Before I’d left for Sweden, I’d checked once again in the 1891 Galicia Business Directory online at www.jewishgen.org. E
FRAIM
F
REILICH
, the database read:
HADERN
-
UND KNOCHESHANDLER
.
Rag-and-bones man. Yes: the other side of Bolechow.

With a soft look on his broad face, Marek went on talking about his father,
who had died long before I ever dreamed of finding out what happened to Uncle Shmiel. Marek said, He was…he was very
special
. Very, very special. He helped a lot of Jewish people after the war. Every Jew knows him here! He gave money to a lot of people. It was amazing: when he died—and he was here in Sweden only a very short time, because I brought him here to the hospital from Poland—when he died it was one hundred people here.

I realized he meant, at the funeral.

He said, It was amazing.

From the counter of the café came the sound of milk being foamed. Klara and Ewa were talking softly, and Ewa turned to me and Matt to explain that they were discussing a news report about some recent anti-Israeli feeling in Sweden. She said that a bookstore that sold openly anti-Semitic pamphlets and newspapers and books had opened near a church where, during the war, refugee Jews had been given shelter.

Klara shook her head and said,
Skandal!

The mention of newspapers reminded me of a question about everyday life that I’d meant to ask Klara. Were the papers in Bolechow mostly in Polish?

Mostly, she said. Her parents spoke Yiddish and Polish at home.
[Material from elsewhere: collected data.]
Lemma keepConnection_rule_witness :
  let pointMap := buildPointMap (allPointsOf example_points) in
  let c := connection "tr" "FOB1" "East" in
  getConnType ratio_toString c = "TR" ∧
  targetLongitude pointMap c = Some (num (-75)) ∧
  getProp c "from" = JStr "FOB1" ∧
  (keepConnection ratio_toString pointMap c = true ↔ (num (-75) < num (-90))%Qc).
Proof.
  intros pointMap c.
  assert (Htype : getConnType ratio_toString c = "TR") by reflexivity.
  assert (Hlng : targetLongitude pointMap c = Some (num (-75))) by reflexivity.
  assert (Hfrom : getProp c "from" = JStr "FOB1") by reflexivity.
  repeat split; try assumption;
    apply (keepConnection_rule ratio_toString pointMap c); assumption.
Defined.

Lemma processedConnections_resolved_witness :
  let r := resolveConnection ratio_toString
             (buildPointMap (allPointsOf example_points))
             (connection "N" "Ohio Pin" "East") in
  r ∈ preprocessConnections ratio_toString example_points
        [connection "N" "Area" "East"; connection "N" "Ohio Pin" "East"] ∧
  _sourcePos r = Some [num (-83); num 40] ∧
  _targetPos r = Some [num (-75); num 39].
Proof.
  intros r.
  assert (Hin : r ∈ preprocessConnections ratio_toString example_points
                  [connection "N" "Area" "East"; connection "N" "Ohio Pin" "East"]).
  { vm_compute. constructor. }
  split; [exact Hin|].
  destruct (proj1 (processedConnections_resolved ratio_toString example_points
              [connection "N" "Area" "East"; connection "N" "Ohio Pin" "East"])
              r Hin) as (p & q & _ & Hp & Hq & _ & _ & Hs & Ht).
  split; reflexivity.
Defined.

Lemma empty_reference_dropped_witness :
  getProp (connection "N" "" "East") "from" = JStr "" ∧
  resolveConnection ratio_toString (buildPointMap (allPointsOf example_points))
      (connection "N" "Ohio Pin" "East")
    ∈ preprocessConnections ratio_toString example_points
        [connection "N" "" "East"; connection "N" "Ohio Pin" "East"] ∧
  raw (resolveConnection ratio_toString
         (buildPointMap (allPointsOf example_points))
         (connection "N" "Ohio Pin" "East")) ≠ connection "N" "" "East".
Proof.
  assert (Hin : resolveConnection ratio_toString
                  (buildPointMap (allPointsOf example_points))
                  (connection "N" "Ohio Pin" "East")
                ∈ preprocessConnections ratio_toString example_points
                    [connection "N" "" "East"; connection "N" "Ohio Pin" "East"]).
  { vm_compute. constructor. }
  split; [reflexivity|]. split; [exact Hin|].
  apply (proj2 (proj2 (empty_reference_dropped ratio_toString example_points))
           [connection "N" "" "East"; connection "N" "Ohio Pin" "East"]
           (connection "N" "" "East")); [left; reflexivity|exact Hin].
Defined.

(** Tag filtering off, then on: a connection without tags. *)
Definition state_no_tag_filter : FilterState :=
  mkFilterState ["N"] [BLUE_GROUP] [] false false false false false.

Definition state_tag_filter : FilterState :=
  mkFilterState ["N"] [BLUE_GROUP] ["LOCATION"] false false false false false.

Definition state_two_tags : FilterState :=
  mkFilterState ["N"; "C"] [BLUE_GROUP; RED_GROUP] ["LOCATION"; "SIT"]
                false false false false false.

Definition untagged_connection : Connection :=
  mkConnection (connection "N" "a" "b") None None
               (Some [num 0; num 0]) (Some [num 1; num 1])
               "N" [] BLUE_GROUP BLUE_GROUP false false.

Definition tagged_connection : Connection :=
  mkConnection (connection "N" "a" "b") None None
               (Some [num 0; num 0]) (Some [num 1; num 1])
               "N" ["LOCATION"] BLUE_GROUP BLUE_GROUP false false.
Also a little Ukrainian.

Ukrainian
reminded me of another question: When Jewish people had household help, were the maids usually Ukrainian?
The maid betrayed them,
I’d heard someone saying a lifetime ago, before I knew anything at all.

Yes, Klara said, Ukrainians.

I thought suddenly of my grandfather teasing my mother’s stout cleaning lady, Mrs. Wilk, with his dirty jokes in Polish, and this led me to a further thought. Was there some kind of castle near Bolechow, I asked, that had once belonged to a Polish count?

No, she said, she couldn’t remember any such place.

I heard my grandfather’s voice saying,
They were hiding in a kessle
.

Then: Did she ever hear about Graf Potocki?